When developing carbon rims, the most important thing is to achieve the balancing act between optimum stiffness and flexibility. Of course, a carbon rim needs to be light, but it also has to be strong enough to ensure that you can enjoy it for a long time. 

Like our other components, all our rims are simulated using the finite element method. This allows us to sound out the properties required for the respective rim types in order to best meet these requirements from the very start of the development phase. We produce carbon rims that are up to 30% more robust than our competitors at similar weight. This is particularly evident in the enduro and downhill sector, where weight alone is no longer the sole criterion and robustness plays a decisive role.

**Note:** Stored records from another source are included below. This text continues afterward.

(* ===== verification/Calendar.v ===== *)
(** * Calendar: months on JavaScript dates

    [date.setMonth(m)] on a server whose clock is UTC: the day of the month is
    kept, and a day the new month does not have runs over into the next. *)
From S2P Require Import Prelude Json.

(** Day number of a civil date; the day may run over the end of the month. *)
Definition days_from_civil (y m d : Z) : Z :=
  let y' := y - (if m <=? 2 then 1 else 0) in
  let era := y' / 400 in
  let yoe := y' - era * 400 in
  let mp := if 2 <? m then m - 3 else m + 9 in
  let doy := (153 * mp + 2) / 5 + d - 1 in
  let doe := yoe * 365 + yoe / 4 - yoe / 100 + doy in
  era * 146097 + doe - 719468.

(** [d.setMonth(d.getMonth() + months)] *)
Definition add_months (ms months : Z) : Z :=
  let '(y, (m, d)) := civil_from_days (ms / msPerDay) in
  let m' := m - 1 + months in
  days_from_civil (y + m' / 12) (m' mod 12 + 1) d * msPerDay + ms mod msPerDay.

Example add_months_leap : add_months 1706702400000 1 = 1709380800000.
Proof. vm_compute. reflexivity. Qed.

(** ** The calendar repeats every 400 years *)

(** [P] holds of the [n] integers from [z]. *)
Fixpoint all_from (n : nat) (z : Z) (P : Z -> bool) : bool :=
  match n with O => true | S n' => if P z then all_from n' (z + 1) P else false end.

Lemma all_from_spec P n : forall z, all_from n z P = true ->
  forall x, z <= x < z + Z.of_nat n -> P x = true.
Proof.
  induction n as [|n IH]; intros z H x Hx; [lia|]. cbn [all_from] in H.
  destruct (P z) eqn:E; [|done]. destruct (decide (x = z)) as [->|]; [done|]. apply (IH (z + 1)); [done|lia].
Qed.

(** The year and month of the [doe]-th day of an era. *)
Lemma era_day doe : 0 <= doe < 146097 ->
  let yoe := (doe - doe / 1460 + doe / 36524 - doe / 146096) / 365 in
  let doy := doe - (365 * yoe + yoe / 4 - yoe / 100) in
  let mp := (5 * doy + 2) / 153 in
  0 <= yoe < 400 /\ 0 <= mp < 12.
Proof. intros Hd. cbv zeta. Z.div_mod_to_equations. lia. Qed.

Lemma era_range z : 0 <= z - z / 146097 * 146097 < 146097.
Proof. pose proof (Z.mod_pos_bound z 146097). pose proof (Z.div_mod z 146097). lia. Qed.

Lemma civil_month z y m d : civil_from_days z = (y, (m, d)) -> 1 <= m <= 12.
Proof.
  unfold civil_from_days. intros E. injection E as _ <- _.
  pose proof (era_day _ (era_range (z + 719468))) as [_ Hmp]. case_match; reflect; lia.
Qed.

Lemma div_era k r : 0 <= r < 400 -> (r + k * 400) / 400 = k.
Proof. intros. rewrite Z.div_add by lia. rewrite Z.div_small by done. lia. Qed.

Lemma days_from_civil_from_days z :
  let '(y, (m, d)) := civil_from_days z in days_from_civil y m d = z.
Proof.
  unfold civil_from_days. set (z' := z + 719468). set (doe := z' - z' / 146097 * 146097).
  pose proof (era_range z') as Hdoe. fold doe in Hdoe.
  pose proof (era_day doe Hdoe) as Hok. cbv zeta in Hok.
  set (yoe := (doe - doe / 1460 + doe / 36524 - doe / 146096) / 365) in *.
  set (doy := doe - (365 * yoe + yoe / 4 - yoe / 100)) in *. set (mp := (5 * doy + 2) / 153) in *.
  destruct Hok as [Hyoe Hmp]. unfold days_from_civil. set (k := z' / 146097) in *.
  replace (yoe + k * 400 + (if (if mp <? 10 then mp + 3 else mp - 9) <=? 2 then 1 else 0)
    - (if (if mp <? 10 then mp + 3 else mp - 9) <=? 2 then 1 else 0)) with (yoe + k * 400) by lia.
  rewrite div_era by lia. replace (yoe + k * 400 - k * 400) with yoe by lia.
  assert ((if 2 <? (if mp <? 10 then mp + 3 else mp - 9) then (if mp <? 10 then mp + 3 else mp - 9) - 3
           else (if mp <? 10 then mp + 3 else mp - 9) + 9) = mp) as ->.
  { destruct (Z.ltb_spec mp 10); repeat case_match; reflect; lia. }
  assert (k * 146097 + doe = z') by (unfold doe; lia). unfold z' in *. unfold doy. lia.
Qed.

(** ** Later months are later *)
Definition first_of_month (k : Z) : Z := days_from_civil (k / 12) (k mod 12 + 1) 1.

Lemma days_from_civil_day y m d : days_from_civil y m d = days_from_civil y m 1 + (d - 1).
Proof. unfold days_from_civil. lia. Qed.

Lemma first_of_month_era k j : first_of_month (k + j * 4800) = first_of_month k + j * 146097.
Proof.
  unfold first_of_month. replace (k + j * 4800) with (k + (j * 400) * 12) by lia.
  rewrite Z.div_add, Z_mod_plus_full by lia. unfold days_from_civil.
  set (c := if k mod 12 + 1 <=? 2 then 1 else 0).
  replace (k / 12 + j * 400 - c) with (k / 12 - c + j * 400) by lia.
  rewrite Z.div_add by lia. replace (k / 12 - c + j * 400 - ((k / 12 - c) / 400 + j) * 400)
    with (k / 12 - c - (k / 12 - c) / 400 * 400) by lia. lia.
Qed.

Lemma months_of_era : all_from 4800 0 (fun k => first_of_month k + 28 <=? first_of_month (k + 1)) = true.
Proof. vm_compute. reflexivity. Qed.

Lemma first_of_month_step k : first_of_month k + 28 <= first_of_month (k + 1).
Proof.
  replace k with (k mod 4800 + k / 4800 * 4800) by (pose proof (Z.div_mod k 4800); lia).
  replace (k mod 4800 + k / 4800 * 4800 + 1) with (k mod 4800 + 1 + k / 4800 * 4800) by lia.
  rewrite !first_of_month_era.
  pose proof (all_from_spec _ _ _ months_of_era (k mod 4800)) as H. cbn beta in H. rewrite Z.leb_le in H.
  pose proof (Z.mod_pos_bound k 4800). lia.
Qed.

Lemma first_of_month_mono k n : 0 <= n -> first_of_month k + 28 * n <= first_of_month (k + n).
Proof.
  intros Hn. pattern n. apply natlike_ind; [replace (k + 0) with k by lia; lia| |done].
  intros x Hx IH. pose proof (first_of_month_step (k + x)) as Hs. replace (k + Z.succ x) with (k + x + 1) by lia. lia.
Qed.

(** Adding [months] months moves the date by whole days: to the same day of a
    month counted from January of year 0. *)
Lemma add_months_run ms months :
  exists k d, add_months ms months = (first_of_month (k + months) + d) * msPerDay + ms mod msPerDay /\
    ms / msPerDay = first_of_month k + d.
Proof.
  unfold add_months. pose proof (days_from_civil_from_days (ms / msPerDay)) as Hr.
  destruct (civil_from_days (ms / msPerDay)) as [y [m d]] eqn:E. exists (y * 12 + (m - 1)), (d - 1).
  pose proof (civil_month _ _ _ _ E) as Hm.
  unfold first_of_month. split.
  - replace (y * 12 + (m - 1) + months) with (m - 1 + months + y * 12) by lia.
    rewrite Z.div_add, Z_mod_plus_full by lia. rewrite (days_from_civil_day _ _ d).
    replace ((m - 1 + months) / 12 + y) with (y + (m - 1 + months) / 12) by lia. done.
  - rewrite <- Hr, (days_from_civil_day _ _ d). replace (y * 12 + (m - 1)) with (m - 1 + y * 12) by lia.
    rewrite Z.div_add, Z_mod_plus_full, Z.div_small, Z.mod_small by lia.
    replace (0 + y) with y by lia. by replace (m - 1 + 1) with m by lia.
Qed.

Lemma add_months_zero ms : add_months ms 0 = ms.
Proof.
  destruct (add_months_run ms 0) as (k & d & -> & E). rewrite Z.add_0_r, <- E. unfold msPerDay.
  pose proof (Z.div_mod ms (24 * 60 * 60 * 1000)). lia.
Qed.

(** A month later is at least 28 days later. *)
Lemma add_months_later ms a b : a <= b -> add_months ms a + 28 * (b - a) * msPerDay <= add_months ms b.
Proof.
  intros Hab. unfold add_months. destruct (civil_from_days (ms / msPerDay)) as [y [m d]] eqn:E.
  rewrite (days_from_civil_day _ _ d), (days_from_civil_day (y + (m - 1 + b) / 12) _ d).
  assert (forall j, days_from_civil (y + (m - 1 + j) / 12) ((m - 1 + j) mod 12 + 1) 1 =
    first_of_month (y * 12 + (m - 1) + j)) as Hf.
  { intros j. unfold first_of_month. replace (y * 12 + (m - 1) + j) with (m - 1 + j + y * 12) by lia.
    rewrite Z.div_add, Z_mod_plus_full by lia. f_equal. lia. }
  rewrite !Hf. pose proof (first_of_month_mono (y * 12 + (m - 1) + a) (b - a) ltac:(lia)) as Hm.
  replace (y * 12 + (m - 1) + a + (b - a)) with (y * 12 + (m - 1) + b) in Hm by lia. unfold msPerDay. lia.
Qed.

If you take a closer look at the variety of carbon rims, you’ll notice a range of unusual names for technologies, systems and concepts. They sound interesting, but they are rarely explained, and nobody really understands them. We want to change this situation, because we believe that it really only comes down to a few engineering basics. Here’s an insight into the areas that we think really matter:

RIM GEOMETRY 
Geometric effect has a huge influence on impact behaviour and is often ignored by our competitors. From a round U-shape to a sharp V-shape there are many gradations, each of which has certain advantages and disadvantages. All our rims have been designed in such a way that they have a geometry that is appropriate to the load in their respective area of application. This saves weight and provides robustness where it is needed.

RIM FLANGE DESIGN 
Bikers are riding at increasingly lower tyre pressures to improve grip off-road. This is also causing an increased number of “snakebite” or “pinch” punctures on the rim and the rim flange is sometimes subjected to extreme impact. The geometry and material behaviour of the rim flange must be designed for the type of application if it is to absorb a large proportion of the impact and guarantee benign failure in the event of a puncture. 

LAYUP OF CARBON LAYERS
The layup is defined by the type of material used and the number and fibre orientation of the layers. The basic principle is that material is used where it is needed. Using a lot doesn’t always help a lot. Selective use of material can influence not only the robustness but also the deformation behaviour, i.e. the flexibility of the rim. Here too, our point of orientation is the respective area of application for the rim.

REINFORCED NIPPLE SEATS
The laminate in the area around the nipple seat is locally reinforced, so that in the event of significant overloading, a spoke breakage occurs rather than a spoke pull-through, which would damage the rim laminate. Although replacing a spoke may be tiresome, it’s not nearly as expensive as replacing a rim. The spoke holes and the valve holearemilled rather than drilled. This puts less stress on the material and prevents the layers delaminating from one another. We also ensure that the spoke holes are directionally milled and asymmetrically arranged for even distribution of spoke tension. This avoids uneven loading of the spokes. Any uneven load on the spokes is transferred to the rim and has an adverse effect. The milling and layout also make it easy to embed the nipples at the correct angle.

COORDINATED DIMENSIONING
Logical coordination of these individual profile areas with one another (always taking into account the respective application area of the rim) is essential. No area should be too large. An exaggerated layup of the rim body does not help durability if the rim flanges are not designed for the same purpose. What’s the use of a super-stiff rim if the rim flange breaks the first time you get a pinch puncture? You also don’t need to design a road bike rim so that you can ride it on trails. That’s what gravel rims are for. 
In short, designing and manufacturing a rim requires a holistic, systematic approach.